Analysts from the Wharton School of Business write, “In the highly complex world of risk management, mistakes, shortcuts and a lack of planning or regulation can lead to grave consequences if and when disaster strikes. But the digital revolution of the past several decades has contributed a number of innovations to help risk managers craft more effective and airtight strategies for facing such situations.”[5] At a conference on supply chain risk management held at Wharton, University of Pennsylvania Provost Vincent Price stated, “A poor decision can turn a natural disaster into what in retrospect looks very much like a man-made catastrophe. Such a level of complexity demands input not only from numerous and varied academic experts, but also from experts both in the government and the private sector.” I would argue that complexity requires more than expert inputs if a supply chain risk management process is going to be effective. Even the best experts can’t tell you how all the variables that must be considered might interact to create a crisis. Fortunately, cognitive computing systems are capable of dealing with a large number of variables and can help make sense of complex situations. Another speaker at the Wharton conference made that point. Holly Bamford, former acting assistant secretary for conservation and management for the National Oceanic and Atmospheric Administration (NOAA), told conference participants that over the past couple of decades computerized modeling has “really advanced our understanding of the intensity of storms and [storm] tracks.” As cognitive computing systems mature, they will be able to provide similar insights into other complex situations affecting supply chain risk management.

That point was driven home by another speaker, Robin Gregory, associate director of the Eco-Risk Research Unit at the University of British Columbia. Gregory “noted that much of the innovation in long-term risk management is coming from the public. ‘Experts are surprised by that wealth of knowledge’ emerging in public discussion groups and on social media, he noted.” Clearly, humans can’t track and analyze social media data without the aid of artificial intelligence. The same holds true in many areas that could have direct or indirect impacts on supply chain risk management efforts. A press release from DHL concerning release of a study noted, “Building resilience to ‘expect the unexpected’ isn’t only the best defense against supply chain disruption, global companies who get it right could avoid million dollar losses and enjoy organization-wide competitive advantage. This is one of the central findings presented in DHL’s new InsightOn report on risk management and supply chain resilience.”[6] In the release, Bill Meahl, Chief Commercial Officer at DHL, states, “The modern economy runs on interconnected global supply chains, but with distance and complexity come new types of risk from natural and manmade disasters, climate change, and socio-political and economic factors from war to strikes and crime. Any company relying on complex supply chains needs to improve its risk management.”

Footnotes
[1] Gavin van Marle, “Supply chain disruption cost $56bn last year – and there’s more risk to come,” The Loadstar, 23 March 2016.

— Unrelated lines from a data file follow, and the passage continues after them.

Lemma youtube_at_Some (s id : string) :
  youtube_at s = Some id ->
  exists lit after,
    lit ∈ youtube_forms
    /\ s = lit +:+ id +:+ after
    /\ id <> ""
    /\ all_chars is_id_char id = true
    /\ stops is_id_char after = true.
Proof.
  unfold youtube_at, youtube_forms.
  destruct (match_literal_then "youtube.com/watch?v=" _ s) as [g|] eqn:Hwatch.
  { intros [= ->]. apply match_literal_then_Some in Hwatch as (after & ?).
    eexists _, after. split; [|done]. apply elem_of_cons. by left. }
  destruct (match_literal_then "youtube.com/embed/" _ s) as [g|] eqn:Hembed.
  { intros [= ->]. apply match_literal_then_Some in Hembed as (after & ?).
    eexists _, after. split; [|done]. apply elem_of_cons. right.
    apply elem_of_cons. by left. }
  intros (after & ?)%match_literal_then_Some.
  eexists _, after. split; [|done]. apply elem_of_cons. right.
  apply elem_of_cons. right. apply elem_of_cons. by left.
Qed.

Lemma youtube_at_form (lit after : string) (c : ascii) :
  lit ∈ youtube_forms ->
  is_id_char c = true ->
  is_Some (youtube_at (lit +:+ String c after)).
Proof.
  intros Hlit Hc.
  destruct (take_while_split is_id_char (String c after))
    as (rest & Hsplit & Hall & Hstop).
  assert (Hfound : match_literal_then lit is_id_char (lit +:+ String c after)
                   = Some (take_while is_id_char (String c after))).
  { apply match_literal_then_Some. exists rest. rewrite <- Hsplit.
    repeat split; try done. simpl. by rewrite Hc. }
  unfold youtube_at.
  destruct (match_literal_then "youtube.com/watch?v=" _ _) eqn:Hwatch;
    [by eexists|].
  destruct (match_literal_then "youtube.com/embed/" _ _) eqn:Hembed;
    [by eexists|].
  unfold youtube_forms in Hlit.
  apply elem_of_cons in Hlit as [->|Hlit]; [congruence|].
  apply elem_of_cons in Hlit as [->|Hlit]; [congruence|].
  apply elem_of_cons in Hlit as [->|Hlit]; [by eexists|].
  by apply not_elem_of_nil in Hlit.
Qed.

(** X20.  An embed URL that [getVideoEmbedUrl] returns is made from an
    identifier that stands in the address: either
    [https://www.youtube.com/embed/] and the longest run of letters,
    digits, [_] and [-] that follows one of the three YouTube forms, or
    [https://player.vimeo.com/video/] and the longest run of digits that
    follows [vimeo.com/].  The identifier is never empty. *)
Theorem getVideoEmbedUrl_shape (url embed : string) :
  getVideoEmbedUrl url = Some embed ->
  exists before lit id after,
    url = before +:+ lit +:+ id +:+ after
    /\ id <> ""
    /\ ((lit ∈ youtube_forms
         /\ all_chars is_id_char id = true
         /\ stops is_id_char after = true
         /\ embed = "https://www.youtube.com/embed/" +:+ id)
        \/ (lit = "vimeo.com/"
            /\ all_chars is_digit id = true
            /\ stops is_digit after = true
            /\ embed = "https://player.vimeo.com/video/" +:+ id)).
Proof.
  unfold getVideoEmbedUrl.
  destruct (search youtube_at url) as [id|] eqn:Hyoutube.
  - intros [= <-]. apply search_Some in Hyoutube as (n & Hn & Hat).
    apply youtube_at_Some in Hat
      as (lit & after & Hlit & Hsplit & Hne & Hall & Hstop).
    exists (take n url), lit, id, after.
    rewrite <- Hsplit, take_drop. split; [done|]. split; [done|]. by left.
  - destruct (search vimeo_at url) as [id|] eqn:Hvimeo; [|done].
    intros [= <-]. apply search_Some in Hvimeo as (n & Hn & Hat).
    apply match_literal_then_Some in Hat as (after & Hsplit & Hne & Hall & Hstop).
    exists (take n url), "vimeo.com/", id, after.
    rewrite <- Hsplit, take_drop. split; [done|]. split; [done|]. by right.
Qed.

(** X21.  An address in which one of the three YouTube forms is followed
    by a letter, a digit, [_] or [-] gets a YouTube embed URL, wherever
    the form stands and whatever else the address holds; an address in
    which [vimeo.com/] is followed by a digit gets an embed URL. *)
Theorem getVideoEmbedUrl_recognises (before after : string) (c : ascii) :
  (forall lit,
     lit ∈ youtube_forms ->
     is_id_char c = true ->
     exists id,
       getVideoEmbedUrl (before +:+ lit +:+ String c after)
       = Some ("https://www.youtube.com/embed/" +:+ id))
  /\ (is_digit c = true ->
      is_Some (getVideoEmbedUrl (before +:+ "vimeo.com/" +:+ String c after))).
Proof.
  split.
  - intros lit Hlit Hc. unfold getVideoEmbedUrl.
    destruct (search_finds youtube_at before (lit +:+ String c after))
      as [id ->]; [by apply youtube_at_form|].
    by exists id.
  - intros Hc. unfold getVideoEmbedUrl.
    destruct (search youtube_at _); [by eexists|].
    destruct (search_finds vimeo_at before ("vimeo.com/" +:+ String c after))
      as [id ->]; [|by eexists].
    destruct (take_while_split is_digit (String c after))
      as (rest & Hsplit & Hall & Hstop).
    exists (take_while is_digit (String c after)).
    apply match_literal_then_Some. exists rest. rewrite <- Hsplit.
    repeat split; try done. simpl. by rewrite Hc.
Qed.

(** X22.  The three forms of the address of one YouTube video give the
    same embed URL, whatever follows the identifier, and that embed URL is
    its own embed URL. *)
Theorem getVideoEmbedUrl_canonical (id after : string) :
  id <> "" ->
  all_chars is_id_char id = true ->
  stops is_id_char after = true ->
  let embed := "https://www.youtube.com/embed/" +:+ id in
  getVideoEmbedUrl ("https://www.youtube.com/watch?v=" +:+ id +:+ after)
    = Some embed
  /\ getVideoEmbedUrl ("https://youtu.be/" +:+ id +:+ after) = Some embed
  /\ getVideoEmbedUrl (embed +:+ after) = Some embed
  /\ getVideoEmbedUrl embed = Some embed.
Proof.
  intros Hne Hall Hstop embed.
  assert (Hform : forall lit,
            match_literal_then lit is_id_char (lit +:+ id +:+ after) = Some id).
  { intros lit. apply match_literal_then_Some. by exists after. }
  assert (Hwatch : search youtube_at
                     ("https://www.youtube.com/watch?v=" +:+ id +:+ after)
                   = Some id).
  { rewrite !str_app_cons, str_app_nil_l.
    repeat (rewrite search_cons_None by reflexivity).
    apply search_here.
    change (youtube_at ("youtube.com/watch?v=" +:+ id +:+ after) = Some id).
    unfold youtube_at. by rewrite (Hform "youtube.com/watch?v="). }
  assert (Hshort : search youtube_at ("https://youtu.be/" +:+ id +:+ after)
                   = Some id).
  { rewrite !str_app_cons, str_app_nil_l.
    repeat (rewrite search_cons_None by reflexivity).
    apply search_here.
    change (youtube_at ("youtu.be/" +:+ id +:+ after) = Some id).
    unfold youtube_at.
    change (match_literal_then "youtube.com/watch?v=" is_id_char
              ("youtu.be/" +:+ id +:+ after)) with (@None string).
    change (match_literal_then "youtube.com/embed/" is_id_char
              ("youtu.be/" +:+ id +:+ after)) with (@None string).
    apply (Hform "youtu.be/"). }
  assert (Hembed : search youtube_at
                     ("https://www.youtube.com/embed/" +:+ id +:+ after)
                   = Some id).
  { rewrite !str_app_cons, str_app_nil_l.
    repeat (rewrite search_cons_None by reflexivity).
    apply search_here.
    change (youtube_at ("youtube.com/embed/" +:+ id +:+ after) = Some id).
    unfold youtube_at.
    change (match_literal_then "youtube.com/watch?v=" is_id_char
              ("youtube.com/embed/" +:+ id +:+ after)) with (@None string).
    by rewrite (Hform "youtube.com/embed/"). }
  unfold getVideoEmbedUrl, embed. rewrite str_app_assoc.
  rewrite Hwatch, Hshort, Hembed. repeat split.
  replace ("https://www.youtube.com/embed/" +:+ id)
    with ("https://www.youtube.com/embed/" +:+ id +:+ "")
    by (by rewrite str_app_nil_r).
  assert (Hself : search youtube_at
                    ("https://www.youtube.com/embed/" +:+ id +:+ "")
                  = Some id).
  { rewrite !str_app_cons, str_app_nil_l.
    repeat (rewrite search_cons_None by reflexivity).
    apply search_here.
    change (youtube_at ("youtube.com/embed/" +:+ id +:+ "") = Some id).
    unfold youtube_at.
    change (match_literal_then "youtube.com/watch?v=" is_id_char
              ("youtube.com/embed/" +:+ id +:+ "")) with (@None string).
    assert (Hlast : match_literal_then "youtube.com/embed/" is_id_char
                      ("youtube.com/embed/" +:+ id +:+ "") = Some id).
    { apply match_literal_then_Some. by exists "". }
    by rewrite Hlast. }
  by rewrite Hself, str_app_nil_r.
Qed.

(** X23.  A Vimeo address [https://vimeo.com/<digits>] gets the player URL
    of the video.  The player URL itself is not recognised: in it
    [vimeo.com/] is followed by [video/], not by a digit. *)
Theorem getVideoEmbedUrl_vimeo (digits : string) :
  digits <> "" ->
  all_chars is_digit digits = true ->
  getVideoEmbedUrl ("https://vimeo.com/" +:+ digits)
    = Some ("https://player.vimeo.com/video/" +:+ digits)
  /\ getVideoEmbedUrl ("https://player.vimeo.com/video/" +:+ digits) = None.
Proof.
  intros Hne Hall. destruct (search_digits digits Hall) as [Hyoutube Hvimeo].
  unfold getVideoEmbedUrl. split.
  - assert (Hy : search youtube_at ("https://vimeo.com/" +:+ digits) = None).
    { rewrite !str_app_cons, str_app_nil_l.
      by repeat (rewrite search_cons_None by reflexivity). }
    assert (Hv : search vimeo_at ("https://vimeo.com/" +:+ digits)
                 = Some digits).
    { rewrite !str_app_cons, str_app_nil_l.
      repeat (rewrite search_cons_None by reflexivity).
      apply search_here. apply match_literal_then_Some. exists "".
      by rewrite str_app_nil_r. }
    by rewrite Hy, Hv.
  - assert (Hy : search youtube_at ("https://player.vimeo.com/video/" +:+ digits)
                 = None).
    { rewrite !str_app_cons, str_app_nil_l.
      by repeat (rewrite search_cons_None by reflexivity). }
    assert (Hv : search vimeo_at ("https://player.vimeo.com/video/" +:+ digits)
                 = None).
    { rewrite !str_app_cons, str_app_nil_l.
      by repeat (rewrite search_cons_None by reflexivity). }
    by rewrite Hy, Hv.
Qed.

(** The examples. *)
Lemma getVideoEmbedUrl_shape_witness :
  exists before lit id after,
    "https://vimeo.com/76979871?share=copy" = before +:+ lit +:+ id +:+ after
    /\ id <> ""
    /\ ((lit ∈ Text.youtube_forms
         /\ Text.all_chars Media.is_id_char id = true
         /\ Text.stops Media.is_id_char after = true
         /\ "https://player.vimeo.com/video/76979871"
            = "https://www.youtube.com/embed/" +:+ id)
        \/ (lit = "vimeo.com/"
            /\ Text.all_chars Media.is_digit id = true
            /\ Text.stops Media.is_digit after = true
            /\ "https://player.vimeo.com/video/76979871"
               = "https://player.vimeo.com/video/" +:+ id)).
Proof.
  exact (VideoFacts.getVideoEmbedUrl_shape
           "https://vimeo.com/76979871?share=copy"
           "https://player.vimeo.com/video/76979871" eq_refl).
Defined.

[2] Judith M. Myerson, “Avoid Disaster through Supply Chain Risk Management,” EBN, 9 June 2016.
[3] Kaitlyn McAvoy, “Big Data Presents Opportunities for the Supply Chain, but are Organizations Taking Advantage of It?Spend Matters, 1 June 2016.
[4] Rick Schreiber, “How to Not Lose Your Shirt When Disaster Strikes Your Supply Chain,” Apparel, 23 May 2016.
[5] Staff, “How Innovative Tech Is Changing the Way We Respond to Risk,” Knowledge@Wharton, 22 March 2016.
[6] DHL, “Supply chain resilience best defense against growing global risks,” Freightnet, 29 February 2016.